It is this official who also told The Standard that there is growing suspicion that the layout of the El Adde camp, was most likely leaked to the insurgents because the suicide truck that wrecked exploded on hitting the camp's command centre where the commander is based, communication controlled from and which also hosts the armoury and fuel depots. Suspicion ranges from a traitor within or someone within the Somali National Army SNA. Although SNA officials do not, normally enter Kenyan camps they are capable of gathering intelligence about Kenya Defence Forces KDFs asses during routine contacts.
Meanwhile a report by the Voice of America quoting General Abbas Ibrahim Gure claiming that Major Obuge received intelligence of an imminent attack hours before the insurgent assault on the Kenyans "were ready for it" has sparked a new debate about whether Kenya's military command were totally caught unawares on Friday.
Abbas told the VOA on Sunday that forty Kenyans were killed in the assault, a claim that raises the possibility that many soldiers thought to be dead survived but are still in the bushes.
Abbas is a controversial general and a veteran of the defunct Somalia army under the late dictator Siyaad Barre. When Kenyan forces invaded Gedo region in October 2011 he was based at Burhache, opposite Kenya's El Wak, the launching base at that time for Kenya's war efforts in the so called Northern Sector, which covers the whole of Gedo towards the Juba River.

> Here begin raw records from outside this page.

(* ===== verification/TxAttempt.v ===== *)
(** * One transaction that may ask for a retry ([try_run_relaxed])

    The transactions of the blocking system calls end with [Err TxRetry] when the
    call cannot be served: they commit without a result, so that the next attempt
    executes them again. The body need not roll back to the very memory it started
    from: its unlogged stores may show in bytes that mean nothing. *)

From S2P Require Import Prelude Arch Pmem PmemSpec TxCache Transaction.

Definition is_retry {T} (r : Result T ErrorCode) : bool := match r with Err TxRetry => true | _ => false end.

Section attempt.
Context `{Arch, Board, TxFeatures} (Hboard : board_ok)
  (Hopt : opt_tx_cache_space = true) (Hcache : cache_ok).
Context {T : Type} {HT : Plain (Result T ErrorCode)} (HTL : PlainLaws (Result T ErrorCode)).
(** [n] transactions with results [bs] are behind; the memory before satisfies
    [J] and the memory after, with the result, [K]. *)
Context (n : nat) (bs : list Z) (J : list Z → Prop) (K : Result T ErrorCode → list Z → Prop).
Hypothesis Hretry : ∀ m, K (Err TxRetry) m → J m.

(** A store that rolls back to a memory with [J]. *)
Definition uncommitted (b : bool) (c : tx_state) : Prop :=
  cache_repr b n bs (tx_cache c) ∧ (∃ es m, undoes es m (tx_pm c) ∧ J m) ∧ (b = true → J (bytes (tx_pm c))).
(** The transaction counts, with its result. *)
Definition committed (c : tx_state) : Prop :=
  ∃ r, is_retry r = false ∧ cache_repr true (S n) (bs ++ to_bytes r) (tx_cache c) ∧ (∃ es, jrepr es (journal (tx_pm c))) ∧ K r (bytes (tx_pm c)).
Definition all_or_nothing (c : tx_state) : Prop := (∃ b, uncommitted b c) ∨ committed c.

(** What the attempt ends with. *)
Definition attempted (r : Result T ErrorCode) (d : tx_state) : Prop :=
  ∃ m, K r m ∧
    if is_retry r then ready true n n (length bs) bs m d
    else ready true (S n) (S n) (length (bs ++ to_bytes r)) (bs ++ to_bytes r) m d.

Definition rolls_back_ok (p : pmem) : Prop := ∃ es m, undoes es m p ∧ J m.

Lemma commit_runs r c :
  is_retry r = false → uncommitted false c → K r (bytes (tx_pm c)) → fits (T := Result T ErrorCode) n (length bs) →
  ptr (tx_cache c) = pack (Z.of_nat n) (Z.of_nat (length bs)) → (debug_assertions = true → nesting_level c = 1) →
  runs all_or_nothing (tx_commit r) c (λ _ d, attempted r d).
Proof.
  intros Hr (Hc & (es & m & Hu & HJ) & _) HK Hfit Hptr Hl.
  assert (Hcons : ∀ d, tx_pm d = tx_pm c →
    cache_repr false n bs (tx_cache d) ∨ cache_repr true (S n) (bs ++ to_bytes r) (tx_cache d) → all_or_nothing d).
  { intros d Hd [Hk|Hk]; [left; exists false|right; exists r].
    - split_and!; [done|rewrite Hd; eauto|done].
    - rewrite Hd. split_and!; [done|done|by eexists; apply Hu|done]. }
  eapply runs_bind.
  { apply dec_nesting_runs; [done|]. intros d (Hd1 & Hd2 & _). apply Hcons; [done|left; by rewrite Hd1]. }
  intros [] c1 [(Hc1 & Hpm1 & _) Hl1]. eapply runs_bind.
  { apply runs_zoom. cbn [lget cache_lens]. rewrite Hc1. eapply runs_crash;
      [eapply runs_mono; [by apply (cache_result_spec Hopt Hcache)|]|].
    - intros [] k' Hk. exact (conj eq_refl Hk : (λ _ d, d = with_tx_cache (tx_cache d) c1 ∧
        cache_repr true (S n) (bs ++ to_bytes r) (tx_cache d) ∧
        ptr (tx_cache d) = pack (Z.of_nat (S n)) (Z.of_nat (length (bs ++ to_bytes r)))) tt
        (with_tx_cache k' c1)).
    - intros k' Hk. by apply Hcons. }
  intros [] d (Hd & Hrd & Hpd). rewrite Hd. cbn.
  apply runs_write; [apply Hcons; cbn; [done|by right]|]. cbn.
  assert (Hclear : undoes [] (bytes (tx_pm c)) (set_journal (Pmem.set_tail 0) (tx_pm c1))).
  { rewrite Hpm1. destruct (tx_pm c); cbn in *; subst. eapply undoes_empty, Hu. }
  apply runs_ret.
  - right. exists r. cbn. rewrite Hpm1. split_and!; [done|done|exists []; rewrite <-Hpm1; apply Hclear|done].
  - exists (bytes (tx_pm c)). split; [done|]. rewrite Hr. split; [done..|]. intros _ ?. lia.
Qed.

(** Giving up leaves the transaction to be executed again. *)
Lemma retry_runs c :
  uncommitted false c → K (Err TxRetry) (bytes (tx_pm c)) →
  ptr (tx_cache c) = pack (Z.of_nat n) (Z.of_nat (length bs)) → (debug_assertions = true → nesting_level c = 1) →
  runs all_or_nothing tx_commit_no_replay c (λ _ d, attempted (Err TxRetry) d).
Proof.
  intros (Hc & (es & m & Hu & HJ) & _) HK Hptr Hl. pose proof (Hretry _ HK) as HJ'.
  assert (Hcons : ∀ b d, tx_pm d = tx_pm c → cache_repr b n bs (tx_cache d) → all_or_nothing d).
  { intros b d Hd Hk. left. exists b. unfold uncommitted. rewrite Hd. split_and!; [done|eauto|done]. }
  eapply runs_bind.
  { apply dec_nesting_runs; [done|]. intros d (Hd1 & Hd2 & _). apply (Hcons false); [done|by rewrite Hd1]. }
  intros [] c1 [(Hc1 & Hpm1 & _) Hl1]. cbn.
  assert (Hk1 : cache_repr true n bs (with_ctail (λ t, Z.lor t TX_COMMITTED) (tx_cache c1))).
  { rewrite Hc1. by eapply repr_commit. }
  apply runs_write; [apply (Hcons false); [done|by rewrite Hc1]|]. cbn.
  assert (Hclear : undoes [] (bytes (tx_pm c)) (set_journal (Pmem.set_tail 0) (tx_pm c1))).
  { rewrite Hpm1. destruct (tx_pm c); cbn in *; subst. eapply undoes_empty, Hu. }
  apply runs_write; [by apply (Hcons true)|]. cbn. apply runs_ret.
  - left. exists true. split_and!; [done|exists [], (bytes (tx_pm c)); done|]. intros _. cbn. by rewrite Hpm1.
  - exists (bytes (tx_pm c)). split; [done|]. split; cbn; try done.
    + by rewrite Hc1.
    + intros _ ?. lia.
Qed.

Lemma begin_runs b m c :
  ready b n n (length bs) bs m c → J m →
  runs all_or_nothing tx_begin c (λ _ d, cache_repr false n bs (tx_cache d) ∧ ptr (tx_cache d) = ptr (tx_cache c) ∧
    tx_pm d = tx_pm c ∧ (debug_assertions = true → nesting_level d = 1)).
Proof.
  intros [Hrepr Hptr Hpm Hl _] HJ.
  assert (HI : ∀ d, same_but_level c d → all_or_nothing d).
  { intros d (Hd1 & Hd2 & _). left. exists b. unfold uncommitted. rewrite Hd1, Hd2. split_and!; [done|eauto|].
    intros _. destruct Hpm as (_ & _ & E). cbn in E. by rewrite E. }
  eapply runs_bind; [by apply inc_nesting_runs|]. intros [] d [Hd Hld]. pose proof Hd as (Hd1 & Hd2 & Hd3).
  assert (Hclr : cache_repr false n bs (with_ctail (λ t, Z.land t (unot TX_COMMITTED)) (tx_cache d)))
    by (rewrite Hd1; by eapply repr_clear).
  apply runs_write; [by apply HI|]. cbn. apply runs_ret; cbn.
  - left. exists false. split_and!; [done|cbn; rewrite Hd2; eauto|done].
  - by rewrite Hd1 in *.
Qed.

(** The attempt is atomic. *)
Lemma try_run_attempt (f : prog pmem (Result T ErrorCode)) b m c :
  ready b n n (length bs) bs m c → J m → fits (T := Result T ErrorCode) n (length bs) →
  runs rolls_back_ok f (tx_pm c) (λ r p, K r (bytes p) ∧ rolls_back_ok p) →
  runs all_or_nothing (try_run_relaxed f) c attempted.
Proof.
  intros Hr HJ Hfit Hf. pose proof Hr as [Hrepr Hptr Hpm Hl _].
  assert (HI : ∀ d, same_but_level c d → all_or_nothing d).
  { intros d (Hd1 & Hd2 & _). left. exists b. unfold uncommitted. rewrite Hd1, Hd2. split_and!; [done|eauto|].
    intros _. destruct Hpm as (_ & _ & E). cbn in E. by rewrite E. }
  assert (HIc : all_or_nothing c) by by apply HI.
  eapply runs_bind; [by apply debug_level_zero_runs|]. intros [] d ->.
  eapply runs_bind.
  { apply runs_zoom. eapply runs_crash; [eapply runs_mono; [by eapply (try_retrieve_none Hopt Hcache b n bs)|]|].
    - intros r k [-> ->]. exact (conj eq_refl eq_refl : (λ r d, r = None ∧ d = with_tx_cache (tx_cache c) c)
        None (with_tx_cache (tx_cache c) c)).
    - intros k Hk. left. exists b. split_and!; [done|exists [], m; done|].
      intros _. destruct Hpm as (_ & _ & E). cbn in *. by rewrite E. }
  intros r d [-> ->]. replace (with_tx_cache (tx_cache c) c) with c by (by destruct c).
  (* begin *)
  unfold tx_try_run. eapply runs_bind; [by eapply (begin_runs b m)|].
  intros [] c1 (Hc1 & Hp1 & Hpm1 & Hl1).
  (* the body *)
  eapply runs_bind.
  { apply runs_zoom. cbn [lget pm_lens]. rewrite Hpm1. eapply runs_crash; [eapply runs_mono; [exact Hf|]|].
    - intros r p Hrp. exact (conj eq_refl Hrp : (λ r d, d = with_pm (tx_pm d) c1 ∧ K r (bytes (tx_pm d)) ∧ rolls_back_ok (tx_pm d))
        r (with_pm p c1)).
    - intros p Hp. left. exists false. split_and!; done. }
  intros r d (Hd & HK & Hes). rewrite Hd.
  assert (Hunc : uncommitted false (with_pm (tx_pm d) c1)) by (split_and!; done).
  assert (Hp1' : ptr (tx_cache c1) = pack (Z.of_nat n) (Z.of_nat (length bs))) by by rewrite Hp1.
  assert (Hfin : ∀ p : prog tx_state unit, runs all_or_nothing p (with_pm (tx_pm d) c1) (λ _, attempted r) →
    runs all_or_nothing (p;;; Ret r) (with_pm (tx_pm d) c1) attempted).
  { intros p Hp. pose proof (runs_always _ _ _ _ Hp) as Hal. eapply runs_bind.
    - destruct Hp as [_ (a & s' & E & HQ)].
      eapply (runs_intro _ _ _ a s' (λ _ d', attempted r d' ∧ all_or_nothing d')); [done|done|].
      split; [done|]. by eapply always_final.
    - intros [] d' [Hd' Hd'']. by apply runs_ret. }
  apply Hfin. destruct r as [v|[]]; (by apply retry_runs) || by apply commit_runs.
Qed.

(** What recovery makes of a store of the attempt. *)
Lemma recovered c :
  all_or_nothing c → ∃ d, exec roll_back_if_uncommitted c = Done tt d ∧
    (J (bytes (tx_pm d)) ∧ get_tx_id_of_tail (tx_cache d) = Z.of_nat n ∨
     ∃ r, is_retry r = false ∧ K r (bytes (tx_pm d)) ∧ cache_repr true (S n) (bs ++ to_bytes r) (tx_cache d) ∧
       get_tx_id_of_tail (tx_cache d) = Z.of_nat (S n)).
Proof.
  assert (Hcl : ∀ c, exec check_committed c =
    Done (is_committed (tx_cache c)) (if is_committed (tx_cache c) then with_pm (set_journal (Pmem.set_tail 0) (tx_pm c)) c else c)).
  { intros d. unfold check_committed. cbn. by destruct (is_committed _). }
  intros [(b & Hc & (es & m & Hu & HJ) & Hb)|(r & Hr & Hc & _ & HK)]; unfold roll_back_if_uncommitted;
    rewrite (exec_bind_done _ _ _ _ _ (Hcl c)), (repr_is_committed Hcache _ _ _ _ Hc).
  - destruct b.
    + eexists. split; [done|]. left. cbn. split; [by apply Hb|by eapply repr_get_id].
    + pose proof (exec_journal_recover Hboard es m (tx_pm c) Hu) as E.
      eexists. split; [by apply exec_zoom_done|]. left. cbn. split; [done|by eapply repr_get_id].
  - eexists. split; [done|]. right. exists r. cbn. split_and!; [done|done|done|by eapply repr_get_id].
Qed.
End attempt.

(** *** A whole transaction, without power failures *)

Section whole.
Context `{Arch, Board, TxFeatures} (Hopt : opt_tx_cache_space = true) (Hcache : cache_ok).

Lemma exec_tx_begin b n bs m c :
  ready b n n (length bs) bs m c →
  ∃ c1, exec tx_begin c = Done tt c1 ∧ cache_repr false n bs (tx_cache c1) ∧ tx_pm c1 = tx_pm c ∧
    ptr (tx_cache c1) = pack (Z.of_nat n) (Z.of_nat (length bs)) ∧ (debug_assertions = true → nesting_level c1 = 1).
Proof.
  intros [Hrepr Hptr Hpm Hl _].
  destruct (runs_exec _ _ _ _ (inc_nesting_runs (λ _, True) c Hl (λ _ _, I))) as ([] & c0 & E0 & (Hk0 & Hpm0 & _) & Hl1).
  exists (with_tx_cache (with_ctail (λ t, Z.land t (unot TX_COMMITTED)) (tx_cache c0)) c0). split_and!; try done.
  - unfold tx_begin. by rewrite (exec_bind_done _ _ _ _ _ E0).
  - cbn. rewrite Hk0. by eapply repr_clear.
  - cbn. by rewrite Hk0.
Qed.

Lemma exec_dec_nesting c :
  (debug_assertions = true → nesting_level c = 1) →
  ∃ d, exec dec_nesting c = Done tt d ∧ tx_cache d = tx_cache c ∧ tx_pm d = tx_pm c ∧ (debug_assertions = true → nesting_level d = 0).
Proof.
  intros Hl. destruct (runs_exec _ _ _ _ (dec_nesting_runs (λ _, True) c Hl (λ _ _, I))) as ([] & d & E & (? & ? & _) & ?). by exists d.
Qed.

Lemma cleared es p : jrepr es (journal p) → undoes [] (bytes p) (set_journal (Pmem.set_tail 0) p).
Proof. destruct p as [bp jp]. apply undoes_empty. Qed.

(** The result is not cached: [run_no_replay]. *)
Lemma exec_run_no_replay {T} (f : prog pmem T) b n bs m c r p :
  ready b n n (length bs) bs m c → exec f (tx_pm c) = Done r p → (∃ es, jrepr es (journal p)) →
  ∃ d, exec (tx_run_no_replay f) c = Done r d ∧ bytes (tx_pm d) = bytes p ∧ ready true n n (length bs) bs (bytes p) d.
Proof.
  intros Hr Ef [es Hes]. destruct (exec_tx_begin _ _ _ _ _ Hr) as (c1 & E1 & Hc1 & Hpm & Hptr & Hl1).
  assert (E2 : exec (zoom (S := pmem) f) c1 = Done r (with_pm p c1)) by (apply (exec_zoom_done (Lens0 := pm_lens)); cbn; by rewrite Hpm).
  destruct (exec_dec_nesting (with_pm p c1) Hl1) as (c2 & E3 & Hk2 & Hpm2 & Hl2).
  set (d := with_pm (set_journal (Pmem.set_tail 0) p) (with_tx_cache (with_ctail (λ t, Z.lor t TX_COMMITTED) (tx_cache c1)) c2)).
  exists d. split; [|split; [done|]].
  - unfold tx_run_no_replay, tx_commit_no_replay. rewrite (exec_bind_done _ _ _ _ _ E1), (exec_bind_done _ _ _ _ _ E2).
    rewrite exec_bind, (exec_bind_done _ _ _ _ _ E3). cbn. by rewrite Hk2, Hpm2.
  - split; cbn; try done; [by eapply repr_commit|by eapply cleared|]. intros _ ?. lia.
Qed.

(** The next transaction is not in the cache. *)
Lemma exec_try_get_none {T} `{Plain T} b n bs m c :
  ready b n n (length bs) bs m c → exec (try_get_cached_result (T := T)) c = Done None c.
Proof.
  intros [Hrepr Hptr0 _ _ _].
  destruct (runs_exec _ _ _ _ (try_retrieve_none Hopt Hcache b n bs (tx_cache c) Hrepr Hptr0)) as (r0 & k0 & Et & -> & ->).
  unfold try_get_cached_result. rewrite (exec_zoom_done (Lens0 := cache_lens) _ c None (tx_cache c) Et). by destruct c.
Qed.
Lemma exec_debug_level_zero b n bs m c : ready b n n (length bs) bs m c → exec debug_level_zero c = Done tt c.
Proof.
  intros [_ _ _ Hl _]. by destruct (runs_exec _ _ _ _ (debug_level_zero_runs (λ _, True) c Hl I)) as ([] & ? & E0 & ->).
Qed.

(** Committing the result of a body that has left the memory [p]. *)
Lemma exec_tx_commit {T} `{PlainLaws T} (r : T) n bs c :
  cache_repr false n bs (tx_cache c) → ptr (tx_cache c) = pack (Z.of_nat n) (Z.of_nat (length bs)) →
  (debug_assertions = true → nesting_level c = 1) → fits (T := T) n (length bs) → (∃ es, jrepr es (journal (tx_pm c))) →
  ∃ d, exec (tx_commit r) c = Done tt d ∧ bytes (tx_pm d) = bytes (tx_pm c) ∧
    ready true (S n) (S n) (length (bs ++ to_bytes r)) (bs ++ to_bytes r) (bytes (tx_pm c)) d.
Proof.
  intros Hc1 Hptr Hl1 Hfit [es Hes].
  destruct (exec_dec_nesting c Hl1) as (c2 & E3 & Hk2 & Hpm2 & Hl2). rewrite <-Hk2 in Hc1, Hptr.
  destruct (runs_exec _ _ _ _ (cache_result_spec Hopt Hcache false n bs (tx_cache c2) r Hc1 Hfit Hptr)) as ([] & k3 & E4 & Hk3 & Hp3).
  exists (with_pm (set_journal (Pmem.set_tail 0) (tx_pm c)) (with_tx_cache k3 c2)). split; [|split; [done|]].
  - unfold tx_commit. rewrite (exec_bind_done _ _ _ _ _ E3).
    rewrite (exec_bind_done _ _ _ _ _ (exec_zoom_done (Lens0 := cache_lens) _ c2 tt k3 E4)). cbn. by rewrite Hpm2.
  - split; cbn; try done; [by eapply cleared|]. intros _ ?. lia.
Qed.

(** The result is cached: [run]. *)
Lemma exec_run_relaxed {T} `{PlainLaws T} (f : prog pmem T) b n bs m c r p :
  ready b n n (length bs) bs m c → fits (T := T) n (length bs) → exec f (tx_pm c) = Done r p → (∃ es, jrepr es (journal p)) →
  ∃ d, exec (run_relaxed f) c = Done r d ∧ bytes (tx_pm d) = bytes p ∧
    ready true (S n) (S n) (length (bs ++ to_bytes r)) (bs ++ to_bytes r) (bytes p) d.
Proof.
  intros Hr Hfit Ef Hes. destruct (exec_tx_begin _ _ _ _ _ Hr) as (c1 & E1 & Hc1 & Hpm & Hptr & Hl1).
  assert (E2 : exec (zoom (S := pmem) f) c1 = Done r (with_pm p c1)) by (apply (exec_zoom_done (Lens0 := pm_lens)); cbn; by rewrite Hpm).
  destruct (exec_tx_commit r n bs (with_pm p c1) Hc1 Hptr Hl1 Hfit Hes) as (d & E3 & Hd & Hrd).
  exists d. split; [|done]. unfold run_relaxed, bypass_or.
  rewrite (exec_bind_done _ _ _ _ _ (exec_debug_level_zero _ _ _ _ _ Hr)), (exec_bind_done _ _ _ _ _ (exec_try_get_none _ _ _ _ _ Hr)).
  unfold tx_run. by rewrite (exec_bind_done _ _ _ _ _ E1), (exec_bind_done _ _ _ _ _ E2), (exec_bind_done _ _ _ _ _ E3).
Qed.
End whole.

His claims have not been, independently, confirmed but there is no love lost between him and many within the KDF and the Ras Kamboni Brigade which controls Kismayo alongside Kenya's and Sierra Leonean forces in the Southern sector.
In June 2013 Abbas was detained by KDF in Kismayo, apparently on orders of Kenya's military. Reports indicated that Abbas deployed to Kismayo from Burhache on orders from Somalia's interim government in Mogadishu against the wishes of the Kenyans and Ras Kamboni brigade. He was later released. He is now based in Bardheere which was captured by Kenyan and Ethiopian forces in July last year. In 2013 Major Obuge was based in Ras Kamboni area in Southern Somalia.
The VOA report does not indicate how the alleged intelligence was channelled to the Kenyan camp at El Adde.
"It was information we knew, the information was received, and they were ready for it," Abbas said in a telephone interview with the VOA on Sunday.
The VOA report quotes some journalists and another official alleging that local residents supplied intelligence about an impending attack based on the arrival of groups of men in El Adde. Accounts from KDF indicated on Sunday that the only unusual movements in the town on that day occurred about three hours before the assault when most of the civilians vanished.
KDF sources have alleged that days before that there was no mass exodus of civilian, the traditional sign of the arrival of insurgents and imminent attack.
Yesterday an official told The Standard that the SNA most likely provided pre-attack intelligence but added that it is unclear whether there was adequate time to improvise defences. The official said that theoretically it was possible to destroy an advancing suicide truck even if it was an armoured personnel carrier using 82 millimetre and 105 millimetres rounds or highly explosive and armour piercing ammunition fired from hand held anti tank guns stocked by Kenya's infantry forces.
The official also said that even with adequate information it was difficult to confront armoured explosive trucks without helicopters with nigh vision capabilities but added that, theoretically, also the camp commanders could have organized devices, including trenches, sand embankments or tree logs to slow down the Vehicle Borne Improvised Explosive Device VBIED.
Meanwhile there are reports that new forces from Kenya have deployed at the devastated camp to secure it and locate several Kenyan soldiers believed to be still alive but trapped in bush and scrab- land amid reports that most of the insurgents involved in Friday's raid could have been Kenyan radicals.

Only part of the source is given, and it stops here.